Abstract:  Addressing unsafe abortion has been a contentious issue globally. Sri Lanka has made impressive achievements on the 5th Millennium Development Goal (Improving Maternal Health) with a maternal mortality rate of 39 deaths per 100,000 live births. But unsafe abortion remains unaddressed even when it is a leading cause of maternal mortality in the country. Abortion laws are restrictive and safe abortion services are not provided through the public health system. Misoprostol, a drug with many obstetric uses (including medical abortion) is as yet unregistered. A recent attempt to register misoprostol ended controversially when registration was stalled at the National Drug Regulatory Authority despite a recommendation to register the drug from the professional body of obstetricians and gynaecologists in the country. This study attempts to identify policy-level barriers to addressing unsafe abortion in Sri Lanka broadly and considers the recent policy decision on misoprostol specifically.      Fourteen key informants were interviewed; 10 physicians involved in health policymaking and 4 women’s rights advocates with expertise in law and the social sciences. Data was analyzed using qualitative methods.

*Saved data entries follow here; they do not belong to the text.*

Definition s_held (a : saction) : Z := match a with SOutput _ => 1 | _ => 0 end.
Definition s_window (a : saction) : Z := match a with SSend f => window "client" f | _ => 0 end.
Definition s_grant (a : saction) : Z := match a with SGrant n => Z.max 0 n | _ => 0 end.
Definition s_read (a : saction) : list token :=
  match a with SAccept f | SEndInput f => tokens "client" [f] | _ => [] end.
Definition s_room (a : saction) : Z :=
  match a with
  | SPush (Item _) => 1
  | SAllow => 1
  | SOpenInput => initialStreamCredit
  | _ => 0
  end.

Definition credit_n (w : option creditWindow) : Z := match w with Some w => cw_n w | None => 0 end.
Definition queued_items (q : list inputEvent) : Z :=
  sum_with (fun e => match e with Item _ => 1 | _ => 0 end) q.

(** The account of a direction. *)
Record account := Account {
  ac_credit : Z;            (* the sender's credit window *)
  ac_held : Z;              (* credit its goroutines took *)
  ac_line1 : Z;             (* items on the way to the Router *)
  ac_line2 : Z;             (* items behind the Router *)
  ac_win1 : Z;              (* windows on the way to the Router *)
  ac_win2 : Z;              (* windows behind the Router *)
  ac_counter : option Z;    (* the Router's counter *)
  ac_allowance : Z;         (* the receiver's allowance *)
  ac_room : Z }.            (* items the receiver holds *)

Definition account_ok (capacity : Z) (a : account) : Prop :=
  0 <= ac_credit a /\
  (forall c, ac_counter a = Some c -> ac_credit a + ac_held a + ac_line1 a + ac_win2 a <= c) /\
  ac_credit a + ac_held a + ac_line1 a + ac_line2 a + ac_win1 a + ac_win2 a <= ac_allowance a /\
  ac_allowance a + ac_room a <= capacity.

(** [A] and [B] are the actions of all goroutines of the client and the server. *)
Definition up_account (C : clientCall) (A : list caction) (V : serverCall) (B : list saction)
    (rt : option route) (u1 u2 d1 d2 : list sframe) : account :=
  Account (credit_n (cc_inputCredit C)) (sum_with c_held A)
    (sum_with (fun a => items (c_write a)) A + items (tokens "client" u1))
    (sum_with (fun a => items (s_read a)) B + items (tokens "client" u2))
    (sum_with s_window B + windows "client" d1)
    (sum_with c_grant A + windows "client" d2)
    (rt_clientCredit <$> rt) (sc_inputAllowance V)
    (sum_with s_room B + queued_items (sc_inputQueue V)).

Definition down_account (C : clientCall) (A : list caction) (V : serverCall) (B : list saction)
    (rt : option route) (u1 u2 d1 d2 : list sframe) : account :=
  Account (cw_n (sc_credit V)) (sum_with s_held B)
    (items (tokens "server" d1))
    (sum_with (fun a => items (c_read a)) A + items (tokens "server" d2))
    (sum_with c_window A + windows "server" u1)
    (sum_with s_grant B + windows "server" u2)
    (rt_serverCredit <$> rt) (cc_outputAllowance C)
    (sum_with c_room A + sum_with item_kind (cc_queue C)).

Definition capacity (open : bool) : Z := if open then initialStreamCredit else 0.

(** *** Order *)

Fixpoint items_from (i : nat) (payloads : list (option string)) : list token :=
  match payloads with
  | [] => []
  | p :: payloads => TItem (int64 (Z.of_nat i)) p :: items_from (S i) payloads
  end.

Record stream := Stream {
  st_sent : list token;       (* put on the wire *)
  st_pending : list token;    (* numbered, not yet on the wire *)
  st_closed : bool;
  st_next : Z;                (* the next sequence number *)
  st_line1 : list token;
  st_line2 : list token;
  st_got : list token;        (* accepted *)
  st_expected : Z;
  st_live : bool }.           (* nothing was lost on the way *)

#[global] Instance stream_eta : Eta stream := fun s =>
  Stream (st_sent s) (st_pending s) (st_closed s) (st_next s) (st_line1 s) (st_line2 s)
    (st_got s) (st_expected s) (st_live s).

Record stream_ok (s : stream) : Prop := {
  sk_planned : exists payloads,
    st_sent s ++ st_pending s = items_from 0 payloads ++ (if st_closed s then [TEnd] else []) /\
    st_next s = int64 (Z.of_nat (length payloads));
  sk_line : exists lost,
    st_sent s = st_got s ++ st_line2 s ++ lost ++ st_line1 s /\
    (st_live s = true -> lost = []);
  sk_expected : st_expected s = int64 (items (st_got s)) }.

(** Something other than the end of input ended the input. *)
Definition broken (call : serverCall) : bool :=
  existsb (fun e => match e with Broken _ => true | _ => false end) (sc_inputQueue call).
Definition is_some {A} (o : option A) : bool := match o with Some _ => true | None => false end.

Definition reads (B : list saction) : list token := concat (s_read <$> B).
Definition up_stream (C : clientCall) (S : list caction) (V : serverCall) (B : list saction)
    (rt : option route) (u1 u2 hu : list sframe) (gu : list token) : stream :=
  Stream (tokens "client" hu) (concat (c_write <$> S)) (cc_inputClosed C) (cc_inputSeq C)
    (tokens "client" u1)
    (if broken V then []
     else reads B ++ if sc_listed V then tokens "client" u2 else [])
    gu (sc_inputSequence V) (is_some rt && sc_listed V && negb (broken V)).

Definition down_stream (C : clientCall) (R : list caction) (V : serverCall)
    (rt : option route) (d1 d2 hd : list sframe) (gd : list token) : stream :=
  Stream (tokens "server" hd) [] (sc_outputClosed V) (sc_outputSequence V)
    (tokens "server" d1)
    (concat (c_read <$> R) ++ if cc_listed C then tokens "server" d2 else [])
    gd (cc_expectedSeq C) (is_some rt && cc_listed C).

(** *** Shape *)

Definition window_ok (direction : string) (f : sframe) : bool :=
  String.eqb (sf_Direction f) direction && match sf_Credit f with Some n => 0 <? n | None => false end.
Definition item_ok (direction : string) (f : sframe) : bool :=
  String.eqb (sf_Direction f) direction && is_some (sf_Sequence f).

(** What the client and the server put on the wire. *)
Definition up_frame (f : sframe) : bool :=
  let kind k := String.eqb (sf_Kind f) k in
  (kind "stream.item"%string && item_ok "client" f)
  || (kind "stream.end"%string && String.eqb (sf_Direction f) "client")
  || (kind "stream.window"%string && window_ok "server" f)
  || kind "call.cancel"%string.
Definition down_frame (f : sframe) : bool :=
  let kind k := String.eqb (sf_Kind f) k in
  (kind "stream.item"%string && item_ok "server" f)
  || (kind "stream.end"%string && String.eqb (sf_Direction f) "server")
  || (kind "stream.window"%string && window_ok "client" f)
  || kind "call.result"%string || kind "call.error"%string.

Definition protocol_error (e : Error) : bool := String.eqb (er_Code e) CodeProtocolError.

Definition kind_of (k : string) (f : sframe) : bool := String.eqb (sf_Kind f) k.
Definition terminal_frame (f : sframe) : bool := kind_of "call.result" f || kind_of "call.error" f.
(* ===== verification/SdkServe.v ===== *)
(** * The Go server's sessions: src/meshcall-go/server.go

    [session.open] decides on a call.open in several sections (the table of the
    session, the counter of the server, the table again, the counter again); the
    readers of other sessions and the goroutines of the calls run in between. *)
From S2P Require Import Prelude GoStd Json SdkRuntime SdkClient SdkServer SdkLink.
#[local] Open Scope Z_scope.

(** ** State *)

(** Of a service: whether it is targeted, and its methods by name. *)
Record Service := MkService {
  sv_targeted : bool;
  sv_byName : gmap string smethod }.
Record ServerOptions := MkServerOptions {
  so_InstanceID : string;
  so_MaxInflight : Z }.

(** A call with its goroutines: what the session's reader does inside
    [serverCall.receive], and the others.  [en_out] and [en_lost] record the
    terminal frames that were sent and those that could not be. *)
Record entry := Entry {
  en_session : nat;
  en_id : string;
  en_call : serverCall;
  en_reader : list saction;
  en_progs : list (list saction);
  en_started : bool;
  en_out : Z;
  en_lost : Z }.
#[global] Instance entry_eta : Eta entry := fun e =>
  Entry (en_session e) (en_id e) (en_call e) (en_reader e) (en_progs e) (en_started e)
    (en_out e) (en_lost e).

(** What the reader of a session does about a call.open. *)
Inductive raction :=
  | ROpen (f : sframe)
  | RLimit (f : sframe)
  | RInsert (f : sframe) (m : smethod)
  | RCount (call : nat) (m : smethod)
  | RReject (f : sframe) (e : Error).

Record session := Session {
  ss_alive : bool;
  ss_prog : list raction;
  ss_sent : list sframe }.
#[global] Instance session_eta : Eta session := fun s => Session (ss_alive s) (ss_prog s) (ss_sent s).

Record Server := MkServer {
  sr_opts : ServerOptions;
  sr_services : gmap string Service;
  sr_inflight : Z;
  sr_entries : list entry;          (* every call that was opened *)
  sr_sessions : list session }.
#[global] Instance Server_eta : Eta Server := fun s =>
  MkServer (sr_opts s) (sr_services s) (sr_inflight s) (sr_entries s) (sr_sessions s).

(** ** [session.open] *)

(** The entry of [sess.calls] for an id. *)
Definition listed_at (i : nat) (id : string) (e : entry) : bool :=
  (en_session e =? i)%nat && String.eqb (en_id e) id && sc_listed (en_call e).
Definition duplicate (i : nat) (id : string) (s : Server) : bool :=
  existsb (listed_at i id) (sr_entries s).

(** The checks behind the capacity check; they read nothing that changes. *)
Definition refusal (f : sframe) (s : Server) : Error + smethod :=
  let id := so_InstanceID (sr_opts s) in
  match sr_services s !! sf_Service f with
  | None => inl (error CodeMethodNotFound ("Unknown method " +:+ sf_Service f +:+ "." +:+ sf_Method f) false)
  | Some svc =>
      match sv_byName svc !! sf_Method f with
      | None => inl (error CodeMethodNotFound ("Unknown method " +:+ sf_Service f +:+ "." +:+ sf_Method f) false)
      | Some m =>
          if negb (is_empty (sf_InstanceID f)) && negb (String.eqb (sf_InstanceID f) id)
          then let e := detailed CodeUnavailable
                 ("Instance " +:+ sf_InstanceID f +:+ " is not this server (" +:+ id +:+ ")")
                 "server" "instance_unknown" false in
               inl (e {{ er_Details ::= set_detail "instance_id" (JString (sf_InstanceID f)) }})
          else if is_empty (sf_InstanceID f) && sv_targeted svc
          then inl (detailed CodeInvalidArgument
                 (sf_Service f +:+ " is a targeted service: call.open needs instance_id")
                 "server" "instance_required" false)
          else if String.eqb (sm_stream m) "duplex" && negb (is_empty (sf_Idempotency f))
          then inl (detailed CodeInvalidArgument
                 "Duplex calls are never replayed and take no idempotency key"
                 "server" "idempotency_key_on_duplex" false)
          else inr m
      end
  end.

Definition overloaded (s : Server) : bool :=
  (0 <? so_MaxInflight (sr_opts s)) && (so_MaxInflight (sr_opts s) <=? sr_inflight s).

Definition upd_session (i : nat) (g : session -> session) (s : Server) : Server :=
  s {{ sr_sessions ::= alter g i }}.
Definition upd_entry (k : nat) (g : entry -> entry) (s : Server) : Server :=
  s {{ sr_entries ::= alter g k }}.

Definition rejectFrame (f : sframe) (e : Error) : sframe :=
  (sframe0 "call.error") {{ sf_CallID := sf_CallID f; sf_Error := Some (payload e) }}.

(** One section of [session.open] of session [i]. *)
Definition rexec (i : nat) (a : raction) (s : Server) : Server :=
  let next p := upd_session i (fun x => x {{ ss_prog := p }}) in
  match a with
  | ROpen f =>
      if duplicate i (sf_CallID f) s
      then next [RReject f (error CodeProtocolError "Duplicate call_id" false)] s
      else next [RLimit f] s
  | RLimit f =>
      if overloaded s
      then next [RReject f (detailed CodeResourceExhausted "Instance is at its max_inflight"
                              "server" "overloaded" true)] s
      else match refusal f s with
           | inl e => next [RReject f e] s
           | inr m => next [RInsert f m] s
           end
  | RInsert f m =>
      let e := Entry i (sf_CallID f) ((newServerCall f m) {{ sc_listed := true }}) [] [] false 0 0 in
      next [RCount (length (sr_entries s)) m] (s {{ sr_entries ::= fun l => l ++ [e] }})
  | RCount k m =>
      next [] (upd_entry k (fun e => e {{ en_call ::= fun c => c {{ sc_counted := true }};
                                          en_started := true; en_progs := [running m] }})
        (s {{ sr_inflight ::= fun n => int64 (n + 1) }}))
  | RReject f e =>
      upd_session i (fun x => x {{ ss_prog := []; ss_sent ::= fun l => l ++ [rejectFrame f e] }}) s
  end.

(** ** Calls in their sessions *)

(** A terminal frame, and what a section sent of them or lost. *)
Definition ending (f : sframe) : Z :=
  if String.eqb (sf_Kind f) "call.result" || String.eqb (sf_Kind f) "call.error" then 1 else 0.
Definition lost (o : sendOutcome) (a : saction) : Z :=
  match o, a with
  | Lost, (SSend f | SSendFinal f) => ending f
  | TooLarge _, SSend f => ending f
  | _, _ => 0
  end.

(** Whether a section lowers [server.inflight]. *)
Definition releases (a : saction) : bool := match a with SRelease => true | _ => false end.

(** One section of a goroutine of call [k]; [set] puts the rest of it back. *)
Definition call_section (k : nat) (o : sendOutcome) (a : saction) (rest : list saction)
    (set : list saction -> entry -> entry) (s : Server) : Server :=
  match sr_entries s !! k with
  | None => s
  | Some e =>
      let '(call, next, out) := sexec o a (en_call e) in
      let s := upd_entry k (fun e => (set (next ++ rest) e)
        {{ en_call := call; en_out ::= Z.add (sum_with ending out); en_lost ::= Z.add (lost o a) }}) s in
      if releases a then s {{ sr_inflight ::= fun n => int64 (n - 1) }} else s
  end.

(** [session.handle] of a frame for a call of the session. *)
Definition hand (i : nat) (f : sframe) (s : Server) : Server :=
  s {{ sr_entries ::= fmap (fun e =>
         if listed_at i (sf_CallID f) e then e {{ en_reader := SdkServer.receive f (en_call e) }} else e) }}.

(** The reader of a session takes the next frame when it is done with the last. *)
Definition idle_reader (i : nat) (s : Server) : Prop :=
  (exists x, sr_sessions s !! i = Some x /\ ss_alive x = true /\ ss_prog x = []) /\
  Forall (fun e => en_session e = i -> en_reader e = []) (sr_entries s).

(** The end of [session.serve]: its calls are aborted. *)
Definition serve_end (i : nat) (s : Server) : Server :=
  upd_session i (fun x => x {{ ss_alive := false }})
    (s {{ sr_entries ::= fmap (fun e =>
            if (en_session e =? i)%nat && sc_listed (en_call e)
            then e {{ en_reader := connectionLost }} else e) }}).

Definition set_reader (acts : list saction) (e : entry) : entry := e {{ en_reader := acts }}.
Definition set_prog (j : nat) (acts : list saction) (e : entry) : entry :=
  e {{ en_progs ::= <[j := acts]> }}.

Inductive server_step (s : Server) : Server -> Prop :=
  | SvConnect : server_step s (s {{ sr_sessions ::= fun l => l ++ [Session true [] []] }})
  | SvCallOpen i f : idle_reader i s ->
      server_step s (upd_session i (fun x => x {{ ss_prog := [ROpen f] }}) s)
  | SvFrame i f : idle_reader i s -> server_step s (hand i f s)
  | SvOpen i x a acts : sr_sessions s !! i = Some x -> ss_prog x = a :: acts ->
      server_step s (rexec i a s)
  | SvEnd i : idle_reader i s -> server_step s (serve_end i s)
  | SvReader k e o a acts : sr_entries s !! k = Some e -> en_reader e = a :: acts ->
      server_step s (call_section k o a acts set_reader s)
  | SvProg k e j o a acts : sr_entries s !! k = Some e -> en_progs e !! j = Some (a :: acts) ->
      server_step s (call_section k o a acts (set_prog j) s)
  | SvStart k e acts : sr_entries s !! k = Some e -> en_started e = true -> sspawn (en_call e) acts ->
      server_step s (upd_entry k (fun e => e {{ en_progs ::= fun l => l ++ [acts] }}) s).

Definition server0 (opts : ServerOptions) (services : gmap string Service) : Server :=
  MkServer opts services 0 [] [].
Inductive serving (opts : ServerOptions) (services : gmap string Service) : Server -> Prop :=
  | Serving0 : serving opts services (server0 opts services)
  | ServingStep s s' : serving opts services s -> server_step s s' -> serving opts services s'.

The results suggest that the Ministry of Health in Sri Lanka has failed to prioritize addressing unsafe abortion even within the existing legal framework. The barriers identified appear to be similar to those operating at a global level. The resistance to abortion law reform, the position of the medical establishment vis-à-vis misoprostol and the absence of endorsement by the Ministry of Health to addressing the issue of unsafe abortion appear to be supported by patriarchy, religious conservatism and nationalism. The inaccessibility of safe abortion services has grave implications on women’s health and rights. The policy decision on misoprostol exemplifies an undemocratic policymaking process; a rights-based approach is explored as a potential solution to addressing unsafe abortion.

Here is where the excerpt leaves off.